The legal battle to protect an important and centrally-located park in the city from 'development' came to an end on Monday, as the Supreme Court dismissed the plea against the memorial filed by petitioner Dr Sudhir Pai, secretary of Krishna Apartments Association.
The apex court upheld the decision of the Karnataka high court, which on June 4, had said that the construction of the National Military Memorial within the Indira Gandhi Musical Fountain Park would be in the interest of the general public, and a matter of pride for the city. The high court had also observed that the park would only lose about four eucalyptus trees.
The petitioner had sought the intervention of the apex court against the June 4 ruling of the high court. The Supreme Court bench, comprising justices GS Singhvi and AK Ganguly dismissed the case on Monday. On July 26, the two judges had adjourned hearing of the case by four weeks as the respondents had said that they did not receive the court notice that sought details of the site map.
Responding to the ruling of the Supreme Court, Dr Pai said, "If the court thinks that this is not a violation of the law, then what more can we do? We can do nothing but look on as the construction continues. We hope this won't set a precedent. After this, many other parks in the city could have construction approved for various issues, including emotional ones."

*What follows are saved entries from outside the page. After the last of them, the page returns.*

(** [while ( *covered < needed_blocks)]: the stream and [covered].  A turn that
    takes no block is followed by one that takes a unit, or by a refusal. *)
Fixpoint grow_loop (fuel : nat) w (stream : bytes) (needed_blocks covered min_unit : Z)
    : option (bytes * Z) * Writer D :=
  if needed_blocks <=? covered then (Some (stream, covered), w)
  else
    match fuel with
    | O => (None, w)
    | S fuel =>
      let want := needed_blocks - covered in
      let want := if want <? min_unit then min_unit else want in
      let want := if 65535 <? want then 65535 else want in
      try run, w := w_allocate w want min_unit in
      if (1 <? min_unit) && (run_length run <? min_unit) then (None, (w_free w run).2)
      else
        match write_zeros (Z.to_nat (run_length run)) w true (w_to_block w run) with
        | (None, w) => (None, (w_free w run).2)
        | (Some _, w) =>
          match append_run w stream run with
          | (None, w) => (None, (w_free w run).2)
          | (Some (rest, stream), w) =>
            let w :=
              if negb (rest =? 0)
              then (w_free w (mkRun (allocation_group run) (u16 (start run + (run_length run - rest))) (u16 rest))).2
              else w in
            let covered := covered + (run_length run - rest) in
            let min_unit := if (rest =? run_length run) || negb (rest =? 0) then double_indirect_blocks w else 1 in
            grow_loop fuel w stream needed_blocks covered min_unit
          end
        end
    end.

Definition grow_to w (stream : bytes) (needed_blocks covered : Z) : option (bytes * Z) * Writer D :=
  grow_loop (Z.to_nat (2 * (needed_blocks - covered) + 2)) w stream needed_blocks covered 1.

(** The writer's [zero_range]: zeros straight to the disk, 8 KiB at a time. *)
Fixpoint zero_stream_loop (fuel : nat) w (stream : bytes) (pos to : Z) : option Datatypes.unit * Writer D :=
  if to <=? pos then (Some tt, w)
  else
    match fuel with
    | O => (None, w)
    | S fuel =>
      let chunk := if kMaxBlockSize <? to - pos then kMaxBlockSize else to - pos in
      let '(ok, fs) := write_stream_direct (w_fs w) stream pos (zeros chunk) (u32 chunk) in
      if negb ok then (None, with_fs w fs) else zero_stream_loop fuel (with_fs w fs) stream (pos + chunk) to
    end.
Definition zero_stream w (stream : bytes) (from to : Z) : option Datatypes.unit * Writer D :=
  zero_stream_loop (Z.to_nat (to - from)) w stream from to.
End writer.

(** * How many blocks a stream has *)

Definition blocks_total (rs : list Run) : Z := foldr (fun r n => run_length r + n) 0 rs.

Lemma blocks_total_app rs rs' : blocks_total (rs ++ rs') = blocks_total rs + blocks_total rs'.
Proof. induction rs as [|r rs IH]; simpl; [reflexivity|]. rewrite IH. lia. Qed.

Lemma cover_runs_spec n array at_ covered :
  cover_runs n array at_ covered =
  ((array_runs n array at_).2, covered + blocks_total (array_runs n array at_).1).
Proof.
  revert at_ covered. induction n as [|n IH]; intros at_ covered; cbn [cover_runs array_runs]; [f_equal; simpl; lia|].
  destruct (run_is_zero (le_run array at_)); [f_equal; simpl; lia|]. rewrite IH.
  destruct (array_runs n array (at_ + 8)) as [rs stop]; simpl. f_equal. lia.
Qed.

Lemma seqZ_succ block (n : nat) : seqZ block (Z.of_nat (S n)) = block :: seqZ (block + 1) (Z.of_nat n).
Proof. rewrite (seqZ_cons block (Z.of_nat (S n))) by lia. do 2 f_equal; lia. Qed.

Section covering.
Context {D : Type} `{SectorDeviceLaws D} (live : Z -> Prop) (w0 : Writer D).
Notation fs0 := (w_fs w0).
Notation v := (vol fs0).
Notation reached b := (client_block v b /\ live b).
Context (Hreads : reads_ok fs0).

(** The writer as it was, but for the volume's cache and the scratch node. *)
Definition cached (w : Writer D) : Prop :=
  exists fs node, w = with_node (with_fs w0 fs) node /\ fs_ok live fs /\ only_cache fs0 fs.

Definition covers (ars : list Run * bool) (covered : Z) (res : bool * Z * Writer D) : Prop :=
  res.1.1 = ars.2 /\ res.1.2 = covered + blocks_total ars.1 /\ cached res.2.

Lemma cached_facts w :
  cached w -> w_block_size w = block_size v /\ (forall r, w_to_block w r = to_block v r).
Proof.
  intros (fs & node & -> & _ & Hc). destruct (only_cache_same _ _ Hc) as (E1 & _ & _ & _ & _ & _ & _ & E8 & _).
  split; [exact E1|exact E8].
Qed.

Lemma cover_read w into_node b :
  cached w -> reached b -> exists w', w_read_node w into_node b = (Some (view fs0 b), w') /\ cached w'.
Proof.
  intros (fs & node & -> & Hok & Hc) [Hb Hl]. destruct (only_cache_same _ _ Hc) as (_ & S2 & _ & _ & _ & S6 & S7 & _).
  unfold w_read_node, w_read_block. simpl. destruct (read_block fs b) as [r fs'] eqn:E.
  destruct (read_block_law live fs b r fs' Hok (proj2 (S7 b) Hb) Hl E) as (R1 & R2 & R3 & R4).
  destruct (R4 (S6 Hreads)) as [data ->]. rewrite (R3 data eq_refl), S2.
  eexists. split; [reflexivity|]. exists fs', (if into_node then view fs0 b ++ drop (length (view fs0 b)) node else node).
  splits; [now destruct into_node|auto|exact (only_cache_trans _ _ _ Hc R2)].
Qed.

Lemma cover_arrays_spec n : forall w into_node block covered,
  cached w -> Forall (fun b => reached b) (seqZ block (Z.of_nat n)) ->
  covers (walk1 (view fs0) v (seqZ block (Z.of_nat n))) covered (cover_arrays n w into_node block covered).
Proof.
  induction n as [|n IH]; intros w into_node block covered Hw Hf; cbn [cover_arrays]; [unfold covers; simpl; splits; auto; lia|].
  rewrite seqZ_succ in *. apply Forall_cons in Hf as [Hb Hf]. unfold walk1 in *. cbn [walk].
  destruct (cover_read w into_node block Hw Hb) as (w' & -> & Hw'). rewrite (proj1 (cached_facts w' Hw')), cover_runs_spec.
  fold (block_runs (view fs0) v block). destruct (block_runs (view fs0) v block) as [rs stop]; simpl.
  destruct stop; [unfold covers; simpl; auto|]. specialize (IH w' into_node (block + 1) (covered + blocks_total rs) Hw' Hf).
  destruct (walk _ _) as [rs' stop']. destruct IH as (E1 & E2 & E3). unfold covers. simpl in *.
  rewrite blocks_total_app. splits; auto. lia.
Qed.

Lemma cover_array_runs_spec n : forall w array at_ covered,
  cached w -> bytes_ok array -> 0 <= at_ ->
  Forall (fun b => reached b) (flat_map (run_blocks v) (array_runs n array at_).1) ->
  covers (walk_runs (view fs0) v (array_runs n array at_)) covered (cover_array_runs n w array at_ covered).
Proof.
  induction n as [|n IH]; intros w array at_ covered Hw Hby Ha Hf; cbn [cover_array_runs array_runs] in *.
  { unfold covers; simpl; splits; auto; lia. }
  destruct (run_is_zero (le_run array at_)); [unfold covers; simpl; splits; auto; lia|].
  pose proof (le_run_ok array at_ Hby Ha) as (_ & _ & Hl). set (run := le_run array at_) in *.
  specialize (IH) with (array := array) (at_ := at_ + 8).
  destruct (array_runs n array (at_ + 8)) as [rs stop]. simpl fst in *. cbn [flat_map] in Hf.
  apply Forall_app in Hf as [Hf1 Hf2]. rewrite (proj2 (cached_facts w Hw)).
  pose proof (cover_arrays_spec (Z.to_nat (run_length run)) w false (to_block v run) covered Hw) as Hc.
  rewrite Z2Nat.id in Hc by lia. fold (run_blocks v run) in Hc. specialize (Hc Hf1).
  destruct (cover_arrays _ w _ _ covered) as [[stop1 covered1] w1]. unfold walk_runs in *. cbn [fst snd walk] in *.
  destruct (walk1 (view fs0) v (run_blocks v run)) as [rs1 s1] eqn:E1. destruct Hc as (Hs & Hc & Hw1). simpl in Hs, Hc. subst s1 covered1.
  destruct stop1; [unfold covers; simpl; auto|].
  specialize (IH w1 (covered + blocks_total rs1) Hw1 Hby ltac:(lia) Hf2).
  destruct (walk _ rs) as [rs2 s2]. destruct IH as (I1 & I2 & I3). unfold covers; simpl in *.
  rewrite blocks_total_app. splits; auto. lia.
Qed.

Lemma cover_double_spec n : forall w block covered,
  cached w -> fs_ok live fs0 -> Forall (fun b => reached b) (seqZ block (Z.of_nat n)) ->
  Forall (fun b => reached b)
    (flat_map (fun b => flat_map (run_blocks v) (block_runs (view fs0) v b).1) (seqZ block (Z.of_nat n))) ->
  covers (walk2 (view fs0) v (seqZ block (Z.of_nat n))) covered (cover_double n w block covered).
Proof.
  induction n as [|n IH]; intros w block covered Hw Hok Hf Hf2; cbn [cover_double];
    [unfold covers; simpl; splits; auto; lia|].
  rewrite seqZ_succ in *. apply Forall_cons in Hf as [Hb Hf]. cbn [flat_map] in Hf2. apply Forall_app in Hf2 as [Hf2 Hf3].
  unfold walk2 in *. cbn [walk]. destruct (cover_read w true block Hw Hb) as (w' & -> & Hw').
  rewrite (proj1 (cached_facts w' Hw')).
  pose proof (cover_array_runs_spec (Z.to_nat (block_size v / 8)) w' (view fs0 block) 0 covered Hw'
    (proj2 (view_len live fs0 block Hok)) ltac:(lia) Hf2) as Hc. fold (block_runs (view fs0) v block) in Hc.
  destruct (cover_array_runs _ w' _ 0 covered) as [[stop1 covered1] w1].
  destruct (walk_runs (view fs0) v _) as [rs1 s1]. destruct Hc as (Hs & Hc & Hw1). simpl in Hs, Hc. subst s1 covered1.
  destruct stop1; [unfold covers; simpl; auto|].
  specialize (IH w1 (block + 1) (covered + blocks_total rs1) Hw1 Hok Hf Hf3).
  destruct (walk _ _) as [rs2 s2]. destruct IH as (I1 & I2 & I3). unfold covers; simpl in *.
  rewrite blocks_total_app. splits; auto. lia.
Qed.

Representing just the opposite viewpoint while reacting to the hearing, Major General MC Nanjappa, sub-committee member for the Rashtriya Sainik Smaraka, said that the ruling brought much joy. This is a national project, and this is one expression of gratitude to the martyrs, he said. "The cause of the construction of the Smaraka was not just an ex-servicemen's battle. It is also a victory for the state government. As ex-servicemen, we have a sentimental attachment to the project. We now hope that all, including the ones who went to court against the project, will now join hands in offering suggestions and seeing to the completion of the project," Major General Nanjappa said.
With regard to the deadline set earlier for the completion of the project, Major General Nanjappa said, "We hope that the major symbolic portion of the proposed project would be completed by Vijay Diwas, December 16. We hope that the Veeragalu and flag post will be ready by then. Minor works like the motivation hall and landscaping could take more time."
Subhashini Vasanth, founder-trustee of Vasantharatna Foundation for Art, also the wife of deceased Col Vasanth Venugopal, who died in 2007 fighting terrorists in Kashmir, said, "I am very happy for this judgment. It was beyond the power of any one person to do this, and there were certain delays, but I am hopeful that the construction of at least the basic structure would be done by Vijay Diwas. Else, it is likely that the project would be completed by Republic Day."
Environmentalists, however, who had earlier opposed construction activity within the park, are now looking forward to the greening of the entire area. Dr AN Yellappa Reddy, a noted environmentalist, said, "Though in principle I was opposed to the construction, now I am resigned to it. I hope the whole area will be made a green space."
What is heartening is that even those who earlier opposed the idea are now pitching in with suggestions. Yellappa said, "I was invited to visit the place a fortnight ago to offer suggestions on greening the area. I suggested that the six acres earmarked for the construction should be developed into a patriotic, spiritual garden."
Chief minister BS Yeddyurappa, on July 1, faced with opposition to the project, had declared that construction of the memorial would be dropped; a fortnight later, in a volte-face, he had announced that construction would go ahead. The total cost of the project is estimated at Rs15 crore.